The masonry of the St John the Baptist church was only completed in 1933, the year when it was consecrated by the Telšiai bishop, Justinas Staugaitis. Presently, the church and the bell tower belong to the Plungė St John the Baptist church building complex. The bell tower in a Classical style is bound to the fence of the sacred ground surrounding the church and is an inseparable part of the complex.

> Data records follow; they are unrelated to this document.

Lemma calculate_technical_indicators_total_witness :
  Spec.price_series sample_store sample_data
  ∧ ∃ cur_sma cur_rsi h',
      calculate_technical_indicators sample_data sample_store
      = Ok (sample_data, cur_sma, cur_rsi, h')
      ∧ ((length sample_data < 20)%nat →
           cur_sma = None
           ∧ ∀ l, l ∈ sample_data → Spec.field h' l "sma20" = Some VNone)
      ∧ ((length sample_data < 15)%nat →
           cur_rsi = None
           ∧ ∀ l, l ∈ sample_data → Spec.field h' l "rsi" = Some VNone).
Proof.
  assert (Spec.price_series sample_store sample_data) as Hps.
  { intros l Hl. unfold sample_data in Hl.
    repeat (apply elem_of_cons in Hl as [->|Hl]; [eexists; reflexivity|]).
    by apply elem_of_nil in Hl. }
  split; [exact Hps|].
  exact (calculate_technical_indicators_total sample_data sample_store Hps).
Defined.

Lemma indicators_only_augment_witness :
  Spec.price_series sample_store sample_data
  ∧ ∃ out cur_sma cur_rsi h',
      calculate_technical_indicators sample_data sample_store
      = Ok (out, cur_sma, cur_rsi, h')
      ∧ out = sample_data
      ∧ (∀ l k, k ≠ "sma20"%string → k ≠ "rsi"%string →
           Spec.field h' l k = Spec.field sample_store l k)
      ∧ (∀ l, is_Some (h' !! l) ↔ is_Some (sample_store !! l))
      ∧ (∀ l, l ∈ sample_data →
           is_Some (Spec.field h' l "sma20")
           ∧ is_Some (Spec.field h' l "rsi")).
Proof.
  assert (Spec.price_series sample_store sample_data) as Hps.
  { intros l Hl. unfold sample_data in Hl.
    repeat (apply elem_of_cons in Hl as [->|Hl]; [eexists; reflexivity|]).
    by apply elem_of_nil in Hl. }
  split; [exact Hps|].
  exact (indicators_only_augment sample_data sample_store Hps).
Defined.


Lemma fetch_failure_reported_not_raised_witness :
  Spec.fetch_failed
    (history (sample_env (Frame [])) "AAPL"
       (request (sample_env (Frame [])) "1M" 1697408000))
  ∧ ∃ msg,
      analyze_stock (sample_env (Frame [])) (PyStr "AAPL") (PyStr "1M")
      = (Ok (None, None, Some msg),
         [("AAPL"%string, request (sample_env (Frame [])) "1M" 1697408000)])
      ∧ msg ≠ EmptyString.
Proof.
  split; [reflexivity|].
  apply (fetch_failure_reported_not_raised
           (sample_env (Frame [])) "AAPL" "1M" 1697408000).
  - split.
    + intros Hws. inversion Hws. discriminate.
    + unfold Spec.enumerated_timeframes. do 2 right. by left.
  - reflexivity.
  - reflexivity.
Defined.

Lemma trend_follows_latest_sma_witness :
  Spec.positive_closes sample_df
  ∧ ∃ report enriched cs,
      analyze_stock (sample_env (Frame sample_df)) (PyStr "AAPL") (PyStr "1M")
      = (Ok (Some report, Some enriched, None), cs)
      ∧ last (Spec.row_close <$> stock_data sample_df)
        = Some (current_price report)
      ∧ current_sma20 report
        = mjoin (last (sma20_list (Spec.row_close <$> stock_data sample_df)))
      ∧ (trend report = "bullish"%string
         ↔ ∃ s, current_sma20 report = Some s ∧ (s < current_price report)%Q)
      ∧ (trend report = "bearish"%string
         ↔ ∃ s, current_sma20 report = Some s ∧ (current_price report < s)%Q)
      ∧ (trend report = "neutral"%string
         ↔ current_sma20 report = None
           ∨ ∃ s, current_sma20 report = Some s
                  ∧ (s == current_price report)%Q).
Proof.
  assert (Spec.positive_closes sample_df) as Hpos.
  { intros x Hx. unfold sample_df in Hx.
    repeat (apply elem_of_cons in Hx as [->|Hx]; [reflexivity|]).
    by apply elem_of_nil in Hx. }
  split; [exact Hpos|].
  apply (trend_follows_latest_sma
           (sample_env (Frame sample_df)) "AAPL" "1M" 1697408000 sample_df).
  - split.
    + intros Hws. inversion Hws. discriminate.
    + unfold Spec.enumerated_timeframes. do 2 right. by left.
  - reflexivity.
  - reflexivity.
  - discriminate.
  - exact Hpos.
Defined.

Lemma peak_dates_are_first_occurrences_witness :
  Spec.positive_closes sample_df
  ∧ ∃ report enriched cs,
      analyze_stock (sample_env (Frame sample_df)) (PyStr "AAPL") (PyStr "1M")
      = (Ok (Some report, Some enriched, None), cs)
      ∧ Spec.is_max sample_df (highest_peak report)
      ∧ Spec.earliest_at (sample_env (Frame sample_df)) sample_df
          (highest_peak report) (highest_peak_date report)
      ∧ Spec.is_min sample_df (lowest_peak report)
      ∧ Spec.earliest_at (sample_env (Frame sample_df)) sample_df
          (lowest_peak report) (lowest_peak_date report).
Proof.
  assert (Spec.positive_closes sample_df) as Hpos.
  { intros x Hx. unfold sample_df in Hx.
    repeat (apply elem_of_cons in Hx as [->|Hx]; [reflexivity|]).
    by apply elem_of_nil in Hx. }
  split; [exact Hpos|].
  apply (peak_dates_are_first_occurrences
           (sample_env (Frame sample_df)) "AAPL" "1M" 1697408000 sample_df).
  - split.
    + intros Hws. inversion Hws. discriminate.
    + unfold Spec.enumerated_timeframes. do 2 right. by left.
  - reflexivity.
  - reflexivity.
  - discriminate.
  - exact Hpos.
Defined.

Lemma sma_buckets_partition_witness :
  Forall Spec.indicator_row sample_pie_rows
  ∧ ∃ above_sma below_sma,
      count_if is_above_sma sample_pie_rows = Ok above_sma
      ∧ count_if is_below_sma sample_pie_rows = Ok below_sma
      ∧ above_sma + below_sma
        = Z.of_nat (length (filter (λ d, Spec.sma_defined d = true)
                              sample_pie_rows))
      ∧ ∀ d c s, d ∈ sample_pie_rows →
          d !! "close" = Some (VFloat c) → d !! "sma20" = Some (VFloat s) →
          ∃ a b : bool,
            is_above_sma d = Ok a ∧ is_below_sma d = Ok b
            ∧ a = negb b
            ∧ (b = true ↔ (c <= s)%Q)
            ∧ ((c == s)%Q → b = true).
Proof.
  assert (Forall Spec.indicator_row sample_pie_rows) as Hrows.
  { unfold sample_pie_rows.
    repeat (apply Forall_cons; split);
      [ split; [eexists; reflexivity | by exists None]
      | split; [eexists; reflexivity | by exists (Some 5%Q)] ..
      | apply Forall_nil_2 ]. }
  split; [exact Hrows|].
  exact (sma_buckets_partition sample_pie_rows Hrows).
Defined.

(** The sample buckets: one row above, two below (one of them equal to its
    SMA), one row without SMA. *)
Example sample_buckets :
  count_if is_above_sma sample_pie_rows = Ok 1
  ∧ count_if is_below_sma sample_pie_rows = Ok 2.
Proof. split; reflexivity. Qed.



(** * Further properties of the code *)

(** ** The indicator lists *)

Lemma sma20_list_defined (closes : list Q) (i : nat) :
  Spec.defined_at (sma20_list closes) i ↔ (19 ≤ i < length closes)%nat.
Proof.
  unfold Spec.defined_at. split.
  - intros [v Hv]. pose proof (lookup_lt_Some _ _ _ Hv) as Hlt.
    rewrite sma20_list_length in Hlt.
    destruct (decide (i < 19)%nat) as [Hi|Hi]; [|lia].
    by rewrite sma20_undefined in Hv.
  - intros Hi. destruct (sma20_value closes i Hi) as (v & Hv & _). eauto.
Qed.

Lemma window_app (closes more : list Q) (lo n : nat) :
  (lo + n ≤ length closes)%nat →
  Spec.window (closes ++ more) lo n = Spec.window closes lo n.
Proof.
  intros Hle. unfold Spec.window. apply list_fmap_ext. intros k j Hj.
  apply lookup_seq in Hj as [-> Hk]. apply app_nth1. lia.
Qed.

Lemma deltas_app (closes more : list Q) (i : nat) :
  (13 ≤ i < length closes)%nat →
  Spec.deltas (closes ++ more) i = Spec.deltas closes i.
Proof.
  intros Hi. unfold Spec.deltas. apply list_fmap_ext. intros k j Hj.
  apply lookup_seq in Hj as [-> Hk]. unfold Spec.delta.
  by rewrite !app_nth1 by lia.
Qed.

Lemma rsi_value_app (closes more : list Q) (i : nat) :
  (14 ≤ i < length closes)%nat →
  rsi_value (closes ++ more) (Z.of_nat i) = rsi_value closes (Z.of_nat i).
Proof.
  intros Hi. unfold rsi_value.
  rewrite !deltas_at_spec by (rewrite ?length_app; lia).
  by rewrite deltas_app by lia.
Qed.

(** X1.  No look-ahead: the indicator entries of a series do not change
    when later closes are appended to it. *)
Theorem indicators_have_no_look_ahead (closes more : list Q) :
  take (length closes) (sma20_list (closes ++ more)) = sma20_list closes
  ∧ ∃ rsi rsi',
      rsi_list closes = Ok rsi ∧ rsi_list (closes ++ more) = Ok rsi'
      ∧ take (length closes) rsi' = rsi.
Proof.
  split.
  - apply list_eq. intros i.
    destruct (decide (i < length closes)%nat) as [Hi|Hi].
    + rewrite lookup_take_lt by done.
      rewrite !sma20_list_lookup by (rewrite ?length_app; lia).
      destruct (Z.leb_spec 19 (Z.of_nat i)); [|done].
      rewrite !sma20_slice_window by (rewrite ?length_app; lia).
      by rewrite window_app by lia.
    + rewrite lookup_take_ge by lia. symmetry. apply lookup_ge_None.
      rewrite sma20_list_length. lia.
  - destruct (rsi_list_Ok closes) as (rsi & Hrsi & Hlen).
    destruct (rsi_list_Ok (closes ++ more)) as (rsi' & Hrsi' & Hlen').
    exists rsi, rsi'. split; [done|]. split; [done|].
    rewrite length_app in Hlen'. apply list_eq. intros i.
    destruct (decide (i < length closes)%nat) as [Hi|Hi].
    + rewrite lookup_take_lt by done.
      destruct (rsi_list_lookup closes rsi i Hrsi Hi) as (o & -> & Ho).
      destruct (rsi_list_lookup (closes ++ more) rsi' i Hrsi')
        as (o' & -> & Ho'); [rewrite length_app; lia|].
      destruct (Z.leb_spec 14 (Z.of_nat i)).
      * rewrite rsi_value_app in Ho' by lia. congruence.
      * congruence.
    + rewrite lookup_take_ge by lia. symmetry. apply lookup_ge_None. lia.
Qed.
(** * CoolRide Telegram bot (main.py): a shallow embedding and its properties

    The bot keeps one session per user in a module-level dictionary, walks
    the user through inline-keyboard menus, resolves place names with a
    geocoding web service and answers with a link to the route web app.

    Layout of this file
    - Part 1: Python strings (the [str] methods the bot calls) and their
      lemmas;
    - Part 2: Python values, floats and the geocoder;
    - Part 3: sessions, the handler monad and the three handlers;
    - Part 4: lemmas on the geocoder, the monad and the handlers;
    - Part 5: the properties of the specification, then (Part 5b) the
      remaining handlers, the routing of updates and properties of the bot
      as a whole;
    - Part 6: the handlers run on sample data.

    Text is [string], holding the UTF-8 bytes of the Python string. The bot
    searches, cuts and replaces with ASCII literals only ([in], [startswith],
    [replace], [split]); on UTF-8 these act byte by byte as Python does
    character by character, and they are defined in Part 1. The methods that
    read the interpreter's Unicode tables, [lower], [strip] and [title], and
    the constructor [int], are not the bot's code: like [float] they are an
    interface (class [PyStr]), known on ASCII text and otherwise whatever
    the interpreter makes them. *)

From Stdlib Require Import ZArith Ascii String.
From stdpp Require Import gmap strings list fin_maps pretty.

Local Open Scope Z_scope.

(* ===================================================================== *)
(** * Part 1: Python strings                                              *)
(* ===================================================================== *)

(** The line feed written [\n] in the source, and the double quote. *)
Definition LF : string := String "010"%char "".
Definition DQUOTE : string := String "034"%char "".

Definition str_nonempty (s : string) : bool :=
  match s with EmptyString => false | String _ _ => true end.

(** [s.startswith(p)]. *)
Fixpoint startswith (p s : string) : bool :=
  match p, s with
  | EmptyString, _ => true
  | String a p', String b s' => if decide (a = b) then startswith p' s' else false
  | String _ _, EmptyString => false
  end.

(** [sub in s]. *)
Fixpoint contains (sub s : string) : bool :=
  startswith sub s ||
  match s with
  | EmptyString => false
  | String _ s' => contains sub s'
  end.

(** The number of positions of [s] at which [sub] starts. *)
Fixpoint occurrences (sub s : string) : nat :=
  ((if startswith sub s then 1 else 0) +
   match s with
   | EmptyString => 0
   | String _ s' => occurrences sub s'
   end)%nat.

(** [s.replace(old, new)] for a non-empty [old] (the bot only passes
    literals): matches are found left to right and do not overlap. [skip]
    counts the characters of the current match still to be dropped. *)
Fixpoint replace_from (old new : string) (skip : nat) (s : string) : string :=
  match s with
  | EmptyString => EmptyString
  | String c s' =>
      match skip with
      | S k => replace_from old new k s'
      | O =>
          if startswith old s
          then new +:+ replace_from old new (String.length old - 1) s'
          else String c (replace_from old new O s')
      end
  end.

Definition replace (old new s : string) : string := replace_from old new 0 s.

(** [s.split(sep)] for a non-empty [sep]: the pieces between the
    non-overlapping matches of [sep], found left to right. *)
Fixpoint split_from (sep : string) (skip : nat) (s : string) : list string :=
  match s with
  | EmptyString => [EmptyString]
  | String c s' =>
      match skip with
      | S k => split_from sep k s'
      | O =>
          if startswith sep s
          then EmptyString :: split_from sep (String.length sep - 1) s'
          else match split_from sep O s' with
               | p :: ps => String c p :: ps
               | [] => [String c EmptyString]
               end
      end
  end.

Definition split (sep s : string) : list string := split_from sep 0 s.

(** [sep.join(l)]. *)
Fixpoint join (sep : string) (l : list string) : string :=
  match l with
  | [] => EmptyString
  | [x] => x
  | x :: l' => x +:+ sep +:+ join sep l'
  end.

However, the Lourdes replica with the sculpture of the Holy Virgin Mary was built at an earlier time, on the initiative of the wife of Mykolas Mikalojus Oginskis – Marija Skuževskė-Oginskienė. In 1903, she invited the Grey Ursulines (nuns of the Congregation of the Ursulines of the Agonising Heart of Jesus) and the leader of the congregation from Krakow to visit. When they decided to build the Lourdes replica here, the duke's wife donated 5000 roubles to the project. After two years, the nun Sofija Zakževska brought over the sculpture of the Holy Virgin Mary for the Lourdes site.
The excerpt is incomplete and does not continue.